Aggregate Consumption Function and Planned Aggregate Spending Showing the table graphically, The lower line, CF, is the aggregate consumption function constructed from the data. The upper line, AEPlanned, is the planned aggregate spending line, also constructed from the data. It is equivalent to the aggregate consumption function line shifted up by $500 billion, the amount of planned investment spending, IPlanned.

Income-Expenditure Equilibrium The economy is in income–expenditure equilibrium when GDP is equal to planned aggregate spending. Income–expenditure equilibrium GDP is the level of GDP at which GDP equals planned aggregate spending.

Income-Expenditure Equilibrium Income–expenditure equilibrium occurs at E, the point where the planned aggregate spending line, AEPlanned, crosses the 45-degree line. At E, the economy produces GDP* of $2,000 billion, the only point at which GDP equals planned aggregate spending, AEPlanned, and unplanned inventory investment, IUnplanned, is zero. At any level of GDP less than GDP*, AEPlanned exceeds GDP. As a result, unplanned inventory spending, Iunplanned, is negative and firms respond by increasing reduction. At any level of GDP greater than GDP*, GDP exceeds AEPlanned. Unplanned inventory investment, Iunplanned, is positive and firms respond by reducing production.

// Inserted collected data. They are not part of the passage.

(** [Some declared] when there is something to fetch. *)
Definition reconcilePending (a : Adopter) (id : Z) : chk (option (list ReleaseMember)) :=
  s ← get_state;
  if bool_decide (id ∈ cs_reconciled s) then mret None
  else
    declared ← reparseSnapshotRelease id;
    match declared with
    | None => mret None
    | Some declared =>
        present ← read (λ d, map (λ e : (Z * string) * Member, e.1.2)
                              (List.filter (λ e : (Z * string) * Member, e.1.1 =? id) (map_to_list (member_t d))));
        match present with
        | None => mret None
        | Some present =>
            if (length (missingRequestableMembers declared present a) =? 0)%nat then _ ← reconciled id; mret None
            else mret (Some declared)
        end
    end.

Definition planRepair (rp : repairRequest) : chk checkOutcome :=
  match st_adopter c with
  | Some a =>
      if negb (st_repair c) then mret nothing
      else
        repair ← repairPending (rr_snapshot rp);
        declared ← reconcilePending a (rr_snapshot rp);
        if negb (repair : bool) && negb (is_set declared) then mret nothing
        else
          ok ← take_slot (rr_signed rp);
          mret (if (ok : bool)
                then {| oc_req := None; oc_repair := Some rp; oc_needRepair := repair;
                        oc_needReconcile := is_set declared; oc_declared := default [] declared; oc_vanished := false |}
                else nothing)
  | None => mret nothing
  end.

(** ** The whole check *)

Definition requested (r : option adoptionRequest) : checkOutcome :=
  {| oc_req := r; oc_repair := None; oc_needRepair := false; oc_needReconcile := false; oc_declared := [];
     oc_vanished := false |}.

Definition vanished : checkOutcome :=
  {| oc_req := None; oc_repair := None; oc_needRepair := false; oc_needReconcile := false; oc_declared := [];
     oc_vanished := true |}.

(** The cooldown since the last check; a stamp ahead of the clock is old. *)
Definition cooling (cur : SuiteFreshness) (now : Z) (bypass : bool) : bool :=
  match sf_last_check cur with
  | Some t => (0 <? st_cooldown c) && negb (now + clockStepTolerance <? t * Second) && negb bypass
              && (now - t * Second <? st_cooldown c)
  | None => false
  end.

Definition detectForm (cur : SuiteFreshness) : chk (option adoptionForm) :=
  match sf_current cur with
  | None => mret (Some FInline)
  | Some id => s ← snapshot id; mret (s ← s; Some (default FInline (formOfSnapshot s)))
  end.

Definition check_form (form : adoptionForm) (now nowUnix : Z) : chk outcome :=
  match form with
  | FUnsigned => checkUnsigned now nowUnix
  | FDetached => checkDetached now nowUnix
  | FInline =>
      o ← checkInline now nowUnix;
      match o with Some o => mret o | None => checkDetached now nowUnix end
  end.

Definition plan (o : outcome) : chk checkOutcome :=
  match o with
  | (Some r, _) => mret (requested (Some r))
  | (None, Some rp) => planRepair rp
  | (None, None) => mret nothing
  end.

Definition check_adopted (cur : SuiteFreshness) (now nowUnix : Z) : chk checkOutcome :=
  let g := retryGateFor adopts cur now in
  s ← get_state;
  if adopts && (pacedByRefusal g || pacedAbsentAnswer (cs_absent s) (suiteKey k) g) then
    _ ← applyClamp g; mret nothing
  else
    form ← detectForm cur;
    match form with
    | None => _ ← endedByShutdown; mret nothing
    | Some form => o ← check_form form now nowUnix; plan o
    end.

Definition checkLocked (bypassCooldown : bool) : chk checkOutcome :=
  n ← tick;
  let now := nanos n in
  let nowUnix := Unix now in
  cur ← read (λ d, suite_t d !! k);
  match cur with
  | None => mret nothing
  | Some None => mret vanished
  | Some (Some cur) =>
      _ ← upd_cur (λ _, cur);
      if cooling cur now bypassCooldown then mret nothing
      else match st_adopter c, sf_current cur with
      | Some a, None => r ← checkFirst a now nowUnix bypassCooldown; mret (requested r)
      | _, _ => check_adopted cur now nowUnix
      end
  end.

(** What an attempt gives the adopter. *)
Definition payload_of (r : adoptionRequest) : payload :=
  match ar_form r with
  | FInline => PayloadInline (ar_inline r)
  | FDetached => PayloadDetached (ar_release r) (ar_sig r) (ar_sigLastmod r)
  | FUnsigned => PayloadUnsigned (ar_release r)
  end.
End check.

(** ** The attempt a check starts (freshness.go check, spawnAdoption; metrics.go) *)

Section attempt.
Context `{Env} `{HTTPTime} `{Surroundings}.
Context `{Verifier} `{Decompress} `{Barrier} `{Details}.
Context (c : Settings) (k : SuiteKey).

(** The deadlines of an attempt are not told apart: they are failures of the
    steps they end. *)
Definition classifyAdoptionOutcome (e : adoption_error) : string :=
  match e with
  | UpstreamOlder | RollbackRefused | UnsignedDowngradeRefused | UnsignedTooLarge => "refused"
  | DateInFuture => "release_date_in_future"
  | GPGFailed => "gpg_failed"
  | ReleaseRejected _ | IndexRejected => "parse_failed"
  | MemberMismatch _ => "member_mismatch"
  | MemberFetchFailed _ => "member_fetch_failed"
  | DBFailed _ => "db_failed"
  | _ => "run_failed"
  end.

Definition classifyAdoptionReason (e : adoption_error) : string :=
  match e with
  | UpstreamOlder => "upstream_older"
  | RollbackRefused => "rollback_refused"
  | UnsignedDowngradeRefused => ReasonUnsignedDowngradeRefused
  | UnsignedTooLarge => ReasonUnsignedTooLarge
  | GPGFailed => if (GPGReason =? "")%string then "gpg_failed" else GPGReason
  | e => classifyAdoptionOutcome e
  end.

Definition drop_lease : chk unit := λ s,
  (tt, match cs_lease s with
       | None => s
       | Some l =>
           {| cs_world := cs_world s; cs_cur := cs_cur s; cs_report := cs_report s; cs_lease := None;
              cs_admission := (release l (cs_admission s)).2; cs_absent := cs_absent s; cs_holds := cs_holds s;
              cs_reconciled := cs_reconciled s; cs_asked := cs_asked s |}
       end).

(** The goroutine: the run, the record of its failure, the end of the lease.  At
    shutdown a failure is none. *)
Definition spawnAdoption (a : Adopter) (r : adoptionRequest) : chk unit :=
  w ← lift (runShared a k (payload_of r) (ar_etag r) (ar_lastmod r));
  _ ← (match w with
       | Ok _ => mret tt
       | Err Shutdown => mret tt
       | Err e =>
           n ← tick;
           if lifetime_over n then mret tt else recordAdoptionFailure k r (classifyAdoptionReason e)
       end);
  drop_lease.

Definition skipped : checkReport := {| rep_result := "skipped"; rep_signedCurrent := false |}.
Definition busy : checkReport := {| rep_result := resultBusy; rep_signedCurrent := false |}.

Definition suiteRowExists : chk bool :=
  r ← read (λ d, HasSuiteRow d k); mret (default false r).

(** [check], without the panics: what it reports and what it hands on.  A lease
    without either is released. *)
Definition check (bypassCooldown : bool) : chk checkOutcome :=
  n ← tick;
  if peek n then _ ← report busy; mret nothing
  else
    exists_ ← suiteRowExists;
    if negb (exists_ : bool) then mret nothing
    else
      n ← tick;
      match lock_suite n with
      | lockBusy => _ ← report busy; mret nothing
      | lockStale => mret nothing
      | lockOK =>
          o ← checkLocked c k bypassCooldown;
          _ ← (if is_set (oc_req o) || is_set (oc_repair o) then mret tt else drop_lease);
          mret o
      end.

(** A check and the adoption it starts. *)
Definition check_and_adopt (bypassCooldown : bool) : chk checkOutcome :=
  o ← check bypassCooldown;
  _ ← (match st_adopter c, oc_req o with Some a, Some r => spawnAdoption a r | _, _ => mret tt end);
  mret o.
End attempt.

Keynesian Cross The Keynesian cross diagram identifies income-expenditure equilibrium as the point where the planned aggregate spending line crosses the 45-degree line. Developed by Paul Samuelson.

Multiplier Process and Inventory Adjustment When planned spending by households and firms does not equal the current aggregate output by firms, this difference shows up in changes in inventories. Over time, the firms’ response to inventory changes moves real GDP to equilibrium. Changes in inventories are considered a leading indicator of future economic activity.

Multiplier Process and Inventory Adjustment Panel (a) illustrates the change in GDP* caused by an autonomous increase in planned spending. The economy is initially at equilibrium point E1 with an equilibrium GDP1* equal to 2,000. AEPlanned increases by 400 and shifts the planned aggregate spending line upward by 400. The economy is no longer in income–expenditure equilibrium: GDP is equal to 2,000, but AEPlanned, is now 2,400, represented by point X. The vertical distance between the two planned aggregate spending lines, equal to 400, represents IUnplanned = – 400—the negative inventory investment that the economy now experiences. Firms respond by increasing production, and the economy eventually reaches a new income–expenditure equilibrium at E2 with a higher level of equilibrium GDP, GDP2*, equal to 3,000. The increase in GDP* is several times larger than the autonomous increased in planned spending, reflecting the effects of the multiplier on the economy. Panel (b) shows the corresponding rightward shift of the AD curve generated by the increase in AEPlanned. The change in GDP*, from GDP1* to GDP2*, corresponds to the increase in quantity demanded of aggregate output at any given aggregate price level.

The Paradox of Thrift In the Paradox of Thrift, households and producers cut their spending in anticipation of future tough economic times. It is called a paradox because what’s usually “good” (saving to provide for your family in hard times) is “bad” (because it can make everyone worse off).